Pra não perder o costume

Publicado em 24 de junho de 2012

O normalmente inquieto Nelson Quintino andava meio afastado da política. Ficou muito irritado porque o presidente do DEM, Sebastião Medeiros, abandonou a candidatura a prefeito e mais irritado ainda quando ele (Medeiros) decidiu apoiar o então candidato a prefeito do PSDB, Maurício Yamakawa. Não bastasse isso, Medeiros ainda afastou Quintino da vice-presidência do DEM.
Nelson dava sinais de que, diante do quadro novo, gostaria de apoiar a reeleição de Rogério Lorenzetti (PMDB), mas não tinha forças para levar seu partido para o lado do prefeito. Mas o “destino” se encarregou de levar a base aliada do Governo Beto Richa para o lado de Rogério, o que, a rigor, atendeu os interesses de Quintino.
Mas ontem, o ex-vice-presidente do DEM, voltou a criticar Medeiros, pelo seu microblog twitter.
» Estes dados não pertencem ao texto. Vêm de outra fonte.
(* ===== verification/GooseSubscriber.v ===== *)
(** The GOOSE subscriber: src/goose/goose_subscriber.c.  The loops take fuel: one
    step is one element of a message, or the descent into one. *)
From stdpp Require Import base tactics numbers option list.
From S2P Require Import Prelude Memory BerDecode BerEncode BerInteger MmsValue.

Definition ETH_BUFFER_LENGTH : Z := 1518.

(** [sGooseSubscriber], without the thread and the interface. *)
Record GooseSubscriber := mkSubscriber {
  gs_goCBRef : list Z;
  gs_goCBRefLen : Z;
  gs_timeAllowedToLive : Z;
  gs_stNum : Z;
  gs_sqNum : Z;
  gs_confRev : Z;
  gs_timestamp : MmsValue;
  gs_simulation : bool;
  gs_ndsCom : bool;
  gs_appId : Z;                        (* int32_t, -1: any *)
  gs_dataSetValues : option MmsValue;
  gs_dataSetValuesSelfAllocated : bool;
  gs_running : bool }.

Definition gs_set_data (values : option MmsValue) (selfAllocated : bool) (s : GooseSubscriber) :=
  mkSubscriber (gs_goCBRef s) (gs_goCBRefLen s) (gs_timeAllowedToLive s) (gs_stNum s) (gs_sqNum s)
    (gs_confRev s) (gs_timestamp s) (gs_simulation s) (gs_ndsCom s) (gs_appId s) values
    selfAllocated (gs_running s).

Definition gs_set_timestamp (t : MmsValue) (s : GooseSubscriber) :=
  mkSubscriber (gs_goCBRef s) (gs_goCBRefLen s) (gs_timeAllowedToLive s) (gs_stNum s) (gs_sqNum s)
    (gs_confRev s) t (gs_simulation s) (gs_ndsCom s) (gs_appId s) (gs_dataSetValues s)
    (gs_dataSetValuesSelfAllocated s) (gs_running s).

Definition gs_set_state (stNum sqNum timeAllowedToLive confRev : Z) (ndsCom simulation : bool)
    (s : GooseSubscriber) :=
  mkSubscriber (gs_goCBRef s) (gs_goCBRefLen s) timeAllowedToLive stNum sqNum confRev
    (gs_timestamp s) simulation ndsCom (gs_appId s) (gs_dataSetValues s)
    (gs_dataSetValuesSelfAllocated s) (gs_running s).

Definition GooseSubscriber_create (goCbRef : list Z) (dataSetValues : option MmsValue)
  : GooseSubscriber :=
  mkSubscriber (copyString goCbRef) (zlen goCbRef) 0 0 0 0 (MmsValue_newUtcTime 0) false false (-1)
    dataSetValues false false.

Definition GooseSubscriber_setAppId (appId : Z) (s : GooseSubscriber) :=
  mkSubscriber (gs_goCBRef s) (gs_goCBRefLen s) (gs_timeAllowedToLive s) (gs_stNum s) (gs_sqNum s)
    (gs_confRev s) (gs_timestamp s) (gs_simulation s) (gs_ndsCom s) appId (gs_dataSetValues s)
    (gs_dataSetValuesSelfAllocated s) (gs_running s).

Definition gs_set_running (running : bool) (s : GooseSubscriber) :=
  mkSubscriber (gs_goCBRef s) (gs_goCBRefLen s) (gs_timeAllowedToLive s) (gs_stNum s) (gs_sqNum s)
    (gs_confRev s) (gs_timestamp s) (gs_simulation s) (gs_ndsCom s) (gs_appId s)
    (gs_dataSetValues s) (gs_dataSetValuesSelfAllocated s) running.

Definition GooseSubscriber_subscribe (s : GooseSubscriber) := gs_set_running true s.
Definition GooseSubscriber_unsubscribe (s : GooseSubscriber) :=
  if gs_running s then gs_set_running false s else s.

Definition GooseSubscriber_getStNum := gs_stNum.
Definition GooseSubscriber_getSqNum := gs_sqNum.
Definition GooseSubscriber_isTest := gs_simulation.
Definition GooseSubscriber_needsCommission := gs_ndsCom.
Definition GooseSubscriber_getTimeAllowedToLive := gs_timeAllowedToLive.
Definition GooseSubscriber_getTimestamp (s : GooseSubscriber) := MmsValue_getUtcTimeInMs (gs_timestamp s).
Definition GooseSubscriber_getDataSetValues := gs_dataSetValues.

(** [GooseSubscriber_destroy] deletes a data set of its own: [Ub] for the null
    pointer. *)
Definition GooseSubscriber_destroy (s : GooseSubscriber) : res unit :=
  if gs_dataSetValuesSelfAllocated s then
    let! _ := defined (gs_dataSetValues s) in Done tt
  else Done tt.

(** * The data set of the application *)

(** A string in place: the new characters and a null byte over the old ones if
    they fit, else a new block. *)
Definition receive_string (old : option (list Z)) (bs : list Z) : res (list Z) :=
  match old with
  | Some block =>
      let! s := c_string block in
      if zlen bs <=? zlen s then
        let! block := st_list block 0 bs in st block (zlen bs) 0
      else Done (createStringFromBuffer bs)
  | None => Done (createStringFromBuffer bs)
  end.

(** One element that is not an array or a structure: the cases of the switch of
    [parseAllData] from [0x83] on.  [buffer] points at the content. *)
Definition receive_simple (tag : Z) (buffer : ptr) (elementLength : Z) (u : uMmsValue)
  : res uMmsValue :=
  if tag =? 0x83 then
    match u with
    | V_BOOLEAN _ => let! b := BerDecoder_decodeBoolean buffer 0 in Done (V_BOOLEAN b)
    | _ => Done u
    end
  else if tag =? 0x84 then
    match u with
    | V_BIT_STRING size buf =>
        let! padding := rd buffer 0 in
        let bitStringLength := 8 * (elementLength - 1) - padding in
        if bitStringLength =? size then
          let! bs := rd_list buffer 1 (elementLength - 1) in
          let! buf := st_list buf 0 bs in Done (V_BIT_STRING size buf)
        else Done u
    | _ => Done u
    end
  else if tag =? 0x85 then
    match u with
    | V_INTEGER i =>
        if elementLength <=? a_maxSize i then
          let! bs := rd_list buffer 0 elementLength in
          let! octets := st_list (a_octets i) 0 bs in
          Done (V_INTEGER (mkAsn1 (u8 elementLength) (a_maxSize i) octets))
        else Done u
    | _ => Done u
    end
  else if tag =? 0x86 then
    match u with
    | V_UNSIGNED i =>
        if elementLength <=? a_maxSize i then
          let! bs := rd_list buffer 0 elementLength in
          let! octets := st_list (a_octets i) 0 bs in
          Done (V_UNSIGNED (mkAsn1 (u8 elementLength) (a_maxSize i) octets))
        else Done u
    | _ => Done u
    end
  else if tag =? 0x87 then
    match u with
    | V_FLOAT e w buf =>
        let! v :=
          if elementLength =? 9 then
            let! d := BerDecoder_decodeDouble buffer 0 in MmsValue_setDouble (Simple 0 u) d
          else if elementLength =? 5 then
            let! f := BerDecoder_decodeFloat buffer 0 in MmsValue_setFloat (Simple 0 u) f
          else Done (Simple 0 u) in
        Done (match v with Simple _ u' => u' | _ => u end)
    | _ => Done u
    end
  else if tag =? 0x89 then
    match u with
    | V_OCTET_STRING n m buf =>
        if elementLength <=? m then
          let! bs := rd_list buffer 0 elementLength in
          let! buf := st_list buf 0 bs in Done (V_OCTET_STRING (u16 elementLength) m buf)
        else Done u
    | _ => Done u
    end
  else if tag =? 0x8a then
    match u with
    | V_VISIBLE_STRING s =>
        let! bs := rd_list buffer 0 elementLength in
        let! block := receive_string s bs in Done (V_VISIBLE_STRING (Some block))
    | _ => Done u
    end
  else if tag =? 0x8c then
    match u with
    | V_BINARY_TIME n buf =>
        if (elementLength =? 4) || (elementLength =? 6) then
          let! bs := rd_list buffer 0 elementLength in
          let! buf := st_list buf 0 bs in Done (V_BINARY_TIME n buf)
        else Done u
    | _ => Done u
    end
  else if tag =? 0x91 then
    if elementLength =? 8 then
      match u with
      | V_UTC_TIME t =>
          let! bs := rd_list buffer 0 8 in
          let! t := st_list t 0 bs in Done (V_UTC_TIME t)
      | _ => Done u
      end
    else Done u
  else Done u.

(** The tags whose case reads the type of the element. *)
Definition reads_element (tag elementLength : Z) : bool :=
  existsb (Z.eqb tag) [0xa1; 0xa2; 0x83; 0x84; 0x85; 0x86; 0x87; 0x89; 0x8a; 0x8c]
  || ((tag =? 0x91) && (elementLength =? 8)).

(** [parseAllData]: the return value and the data set with the elements received
    so far; an error leaves the earlier elements changed. *)
Fixpoint parseAllData_loop (fuel : nat) (buffer : ptr) (allDataLength : Z) (dataSetValues : MmsValue)
    (bufPos elementLength elementIndex : Z) : res (Z * MmsValue) :=
  if bufPos <? allDataLength then
    match fuel with
    | O => NoFuel
    | S fuel =>
        let! tag := rd buffer bufPos in
        let bufPos := bufPos + 1 in
        let! size := MmsValue_getArraySize dataSetValues in
        if size - 1 <? elementIndex then Done (0, dataSetValues)
        else
          let value := MmsValue_getElement dataSetValues elementIndex in
          let! (bufPos, length) :=
            BerDecoder_decodeLength buffer (Some elementLength) bufPos allDataLength in
          let! elementLength := defined length in
          if allDataLength <? bufPos + elementLength then Done (0, dataSetValues)
          else
            let next dataSetValues :=
              parseAllData_loop fuel buffer allDataLength dataSetValues (bufPos + elementLength)
                elementLength (elementIndex + 1) in
            if reads_element tag elementLength then
              match value with
              | None => Ub
              | Some (Simple d u) =>
                  let! u := receive_simple tag (ptr_add buffer bufPos) elementLength u in
                  next (MmsValue_setElement dataSetValues elementIndex (Some (Simple d u)))
              | Some (Complex d isArray cs as v) =>
                  if tag =? (if isArray then 0xa1 else 0xa2) then
                    let! (r, v) :=
                      parseAllData_loop fuel (ptr_add buffer bufPos) elementLength v 0 0 0 in
                    let dataSetValues := MmsValue_setElement dataSetValues elementIndex (Some v) in
                    if r =? 0 then Done (-1, dataSetValues) else next dataSetValues
                  else next dataSetValues
              end
            else next dataSetValues
    end
  else Done (1, dataSetValues).

Definition parseAllData (fuel : nat) (buffer : ptr) (allDataLength : Z) (dataSetValues : MmsValue)
  : res (Z * MmsValue) :=
  let! _ := MmsValue_getArraySize dataSetValues in
  parseAllData_loop fuel buffer allDataLength dataSetValues 0 0 0.

(** * A data set built from the message *)

Section Unknown.
(** What [malloc] leaves in the [deleteValue] of a new float. *)
Context (garbage : Z).

(** The first pass counts the elements; [None] is the error exit. *)
Fixpoint count_elements (fuel : nat) (buffer : ptr) (allDataLength bufPos elementLength elementIndex : Z)
  : res (option (Z * Z)) :=
  if bufPos <? allDataLength then
    match fuel with
    | O => NoFuel
    | S fuel =>
        let! tag := rd buffer bufPos in
        let! (bufPos, length) :=
          BerDecoder_decodeLength buffer (Some elementLength) (bufPos + 1) allDataLength in
        let! elementLength := defined length in
        if allDataLength <? bufPos + elementLength then Done None
        else if existsb (Z.eqb tag)
          [0x80; 0xa1; 0xa2; 0x83; 0x84; 0x85; 0x86; 0x87; 0x89; 0x8a; 0x8c; 0x91] then
          count_elements fuel buffer allDataLength (bufPos + elementLength) elementLength
            (elementIndex + 1)
        else Done None
    end
  else Done (Some (elementIndex, elementLength)).

(** The integer members: [MmsValue_newInteger] gives four octets, or 64 for more
    than 32 bits; the received octets are copied over the first ones. *)
Definition receive_integer (i : Asn1PrimitiveValue) (buffer : ptr) (elementLength : Z)
  : res Asn1PrimitiveValue :=
  let! bs := rd_list buffer 0 elementLength in
  let! octets := st_list (a_octets i) 0 bs in
  Done (mkAsn1 (a_size i) (a_maxSize i) octets).

Definition new_integer (elementLength : Z) : Asn1PrimitiveValue :=
  if elementLength * 8 <=? 32 then BerInteger_createInt32 else BerInteger_createInt64.

(** One simple element: [None] where the code creates no value. *)
Definition build_simple (tag : Z) (buffer : ptr) (elementLength : Z) : res (option MmsValue) :=
  if tag =? 0x83 then
    let! b := BerDecoder_decodeBoolean buffer 0 in Done (Some (MmsValue_newBoolean b))
  else if tag =? 0x84 then
    let! padding := rd buffer 0 in
    let bitStringLength := 8 * (elementLength - 1) - padding in
    match MmsValue_newBitString bitStringLength with
    | Simple d (V_BIT_STRING size buf) =>
        let! bs := rd_list buffer 1 (elementLength - 1) in
        let! buf := st_list buf 0 bs in Done (Some (Simple d (V_BIT_STRING size buf)))
    | _ => Ub
    end
  else if tag =? 0x85 then
    let! i := receive_integer (new_integer elementLength) buffer elementLength in
    Done (Some (new_value (V_INTEGER i)))
  else if tag =? 0x86 then
    let! i := receive_integer (new_integer elementLength) buffer elementLength in
    Done (Some (new_value (V_UNSIGNED i)))
  else if tag =? 0x87 then
    if elementLength =? 9 then
      let! d := BerDecoder_decodeDouble buffer 0 in Done (Some (MmsValue_newDouble d))
    else if elementLength =? 5 then
      let! f := BerDecoder_decodeFloat buffer 0 in Done (Some (MmsValue_newFloat garbage f))
    else Done None
  else if tag =? 0x89 then
    match MmsValue_newOctetString elementLength elementLength with
    | Simple d (V_OCTET_STRING n m buf) =>
        let! bs := rd_list buffer 0 elementLength in
        let! buf := st_list buf 0 bs in Done (Some (Simple d (V_OCTET_STRING n m buf)))
    | _ => Ub
    end
  else if tag =? 0x8a then
    let! v := MmsValue_newVisibleStringFromByteArray buffer elementLength in Done (Some v)
  else if tag =? 0x8c then
    if (elementLength =? 4) || (elementLength =? 6) then
      match MmsValue_newBinaryTime (elementLength =? 4) with
      | Simple d (V_BINARY_TIME n buf) =>
          let! bs := rd_list buffer 0 elementLength in
          let! buf := st_list buf 0 bs in Done (Some (Simple d (V_BINARY_TIME n buf)))
      | _ => Ub
      end
    else Done None
  else if tag =? 0x91 then
    if elementLength =? 8 then
      let! v := MmsValue_setUtcTimeByBuffer (MmsValue_newUtcTime 0) buffer in Done (Some v)
    else Done None
  else Done None.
Cumprimentou Rogério pela articulação política e disparou: “Quem não vir pelo amor vem pela dor. Só lembrando que quem chega primeiro toma água limpa”, numa clara alusão que o DEM poderia ter maior poder de negociação com o PMDB se tivesse se articulado antes. E completou; “O partido dos Democratas, se tivesse um presidente com experiência, iria tomar água limpa. Agora tem que vir pela dor”.
Rogério Lorenzetti tentou minimizar as críticas, escrevendo a Quintino: “Elas (as conversações) não chegaram ao fim. Quando chegarem a bom termo, o grande vencedor será o povo de Paranavaí. Todos são bem vindos”.
Quem diria? Costumeiramente “pavio curto”, o prefeito agora age de bombeiro. Nada como uma eleição para acalmar os ânimos e ser mais maleável.

Alda - 391x69

Um comentário sobre “Pra não perder o costume

  1. Partido sem identidade paranavaiense e só acontece aqui, onde todos se mostram covardes e não gritam por causa própria deixando um curitibano ser presidente do DEM-Paranavaí. Essa situação só serviu para conhecermos mais o tal Medeiros, que somente pensa em cargos a qualquer custo, mesmo humilhando companheiros partidários. Se ninguém em Paranavaí o conhecia, passam a conhecê-lo agora, como fumaça, veio forte, tomando conta e acabou se esvairando no ar, pensando em sí próprio.
    Se tivesse um pingo de hombridade deixaria o cargo para os verdadeiros paranavaienses.